__The problem__:
What lines in the material hold the string "Hauth"? Copy out each of them.

━━━━━ Data for this exercise

Lemma setSim_inv v new : server_inv v → sim_inv new → server_inv (setSim now v new).
Proof.
  intros [Hc Hs Hh Hk _ (rs & r & Ers & Er & _ & _ & _ & Hrs) Hst Hrn] Hnew.
  destruct (lookup_lt_is_Some_2 _ _ Hc) as [old Hold]. rewrite (setSim_spec v new old) by done.
  set (stopped := Stop _ _). set (fresh := with_bus _ _).
  assert (length (<[cur v:=stopped]> (sims v)) = length (sims v)) as Elen by apply length_insert.
  assert ((<[cur v:=stopped]> (sims v) ++ [fresh]) !! length (sims v) = Some fresh) as Efresh.
  { by rewrite lookup_app_r, Elen, Nat.sub_diag by lia. }
  split; cbn [put_graph put_hub put_cur sims cur hubSim kvBus hub cgRuns runners graph].
  - rewrite length_app, Elen. simpl. lia.
  - apply Forall_app. split; [|constructor; [by apply with_bus_inv, with_bus_inv|constructor]].
    apply Forall_insert; [done|]. apply (exec_keeps (now (cur v)) _ OStop), with_bus_inv.
    by eapply Forall_lookup_1.
  - done.
  - done.
  - intros s. rewrite Efresh. intros [= <-]. simpl. by rewrite lookup_insert_ne, lookup_insert_eq by lia.
  - exists (cancel <$> cgRuns v), {| cgSim := length (sims v); cgChan := S (nextChan (sim_bus new));
      cgCancelled := false; cgRunning := true |}.
    repeat (split; [done|]). split.
    + intros s. rewrite Efresh. intros [= <-]. simpl. by rewrite lookup_insert_eq.
    + rewrite Ers, fmap_app. apply Forall_app. split; [|repeat constructor; simpl; lia].
      apply Forall_fmap. eapply Forall_impl; [exact Hrs|]. intros r' [_ Hlt]. split; [done|]. simpl. lia.
  - intros i s [Hi|[Hge Hi]]%lookup_app_Some Hne.
    + destruct (decide (i = cur v)) as [->|Hold'].
      * rewrite list_lookup_insert_eq in Hi by done. injection Hi as <-. apply Stop_done.
      * rewrite list_lookup_insert_ne in Hi by done. by eapply Hst.
    + rewrite Elen in Hge, Hi. apply list_lookup_singleton_Some in Hi as [Hi _]. lia.
  - done.
Qed.

Lemma reset_le v rq :
  (handleSimulationReset now v rq).1 = v ∨
  ∃ new, sim_inv new ∧ (handleSimulationReset now v rq).1 = setSim now v new.
Proof.
  unfold handleSimulationReset, check_clock, check_mode. destruct (parseClockType _) as [ct|]; [|by left].
  destruct (parseDeliveryMode _) as [dm|]; [|by left]. right. eexists. split; [|done].
  apply spawn_all_keeps, New_inv.
Qed.

Lemma dispatch_inv v rq : server_inv v → server_inv (dispatch now v rq).1.
Proof.
  intros Hv. unfold dispatch. destruct (route now rq) as [h|] eqn:Hr; [|done].
  assert (Forall (λ r, r.1.2 ≠ "/api/v1/simulation/reset" ∨ r.2 = handleSimulationReset now)
    (registerRoutes now)) as Hroutes.
  { apply (routes_ind now (λ _ p h, p ≠ "/api/v1/simulation/reset" ∨ h = handleSimulationReset now));
      try (by left). by right. }
  apply (route_Forall now (λ _ p h, p ≠ "/api/v1/simulation/reset" ∨ h = handleSimulationReset now) rq h)
    in Hroutes as [Hp| ->]; [| |exact Hr].
  - apply (server_inv_le v); [|done].
    exact (route_Forall now (λ _ p h, p ≠ _ → ∀ v rq, srv_le v (h v rq).1) rq h (handlers_keep now) Hr Hp v rq).
  - destruct (reset_le v rq) as [->|(new & Hnew & ->)]; [done|by apply setSim_inv].
Qed.

Lemma put_http_inv v l m : server_inv v → server_inv (put_http v l m).
Proof. intros []. by split. Qed.

Lemma after_limit_inv v rq hd : server_inv v → server_inv (after_limit now v rq hd).1.1.
Proof.
  intros Hv. unfold after_limit, after_auth.
  assert (∀ v, server_inv v → server_inv (match Auth.Middleware (auth v) (rqPath rq) (GetHeader rq "Authorization") with
    | Unauthorized msg => (v, safeError 401 msg) | Next _ => dispatch now v rq end).1) as Hauth.
  { intros v' Hv'. destruct (Auth.Middleware _ _ _); [by apply dispatch_inv|done]. }
  destruct (limiter v) as [rl|]; [|by apply Hauth]. destruct (RateLimitMiddleware _ _ _ _) as [rl' [|]].
  - by apply Hauth, put_http_inv.
  - by apply put_http_inv.
Qed.

Lemma serve_inv v rq : server_inv v → server_inv (serve now v rq).1.1.
Proof.
  intros Hv. unfold serve. destruct (requestIDMiddleware _ _ _) as [hd rid].
  destruct (maxBodyMiddleware _ _ _); [done|]. destruct (corsMiddleware _ _ _ _ _ _) as [hd' [|]].
  - by do 2 apply put_http_inv.
  - pose proof (after_limit_inv (put_http v (limiter v) (metrics_before (metrics v))) rq hd') as Hl.
    destruct (after_limit now _ rq hd') as [[v' r] hd'']. by apply put_http_inv, Hl, put_http_inv.
Qed.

━━━━━━━━━━

__Answer for the task__:
    | Unauthorized msg => (v, safeError 401 msg) | Next _ => dispatch now v rq end).1) as Hauth.
  destruct (limiter v) as [rl|]; [|by apply Hauth]. destruct (RateLimitMiddleware _ _ _ _) as [rl' [|]].
  - by apply Hauth, put_http_inv.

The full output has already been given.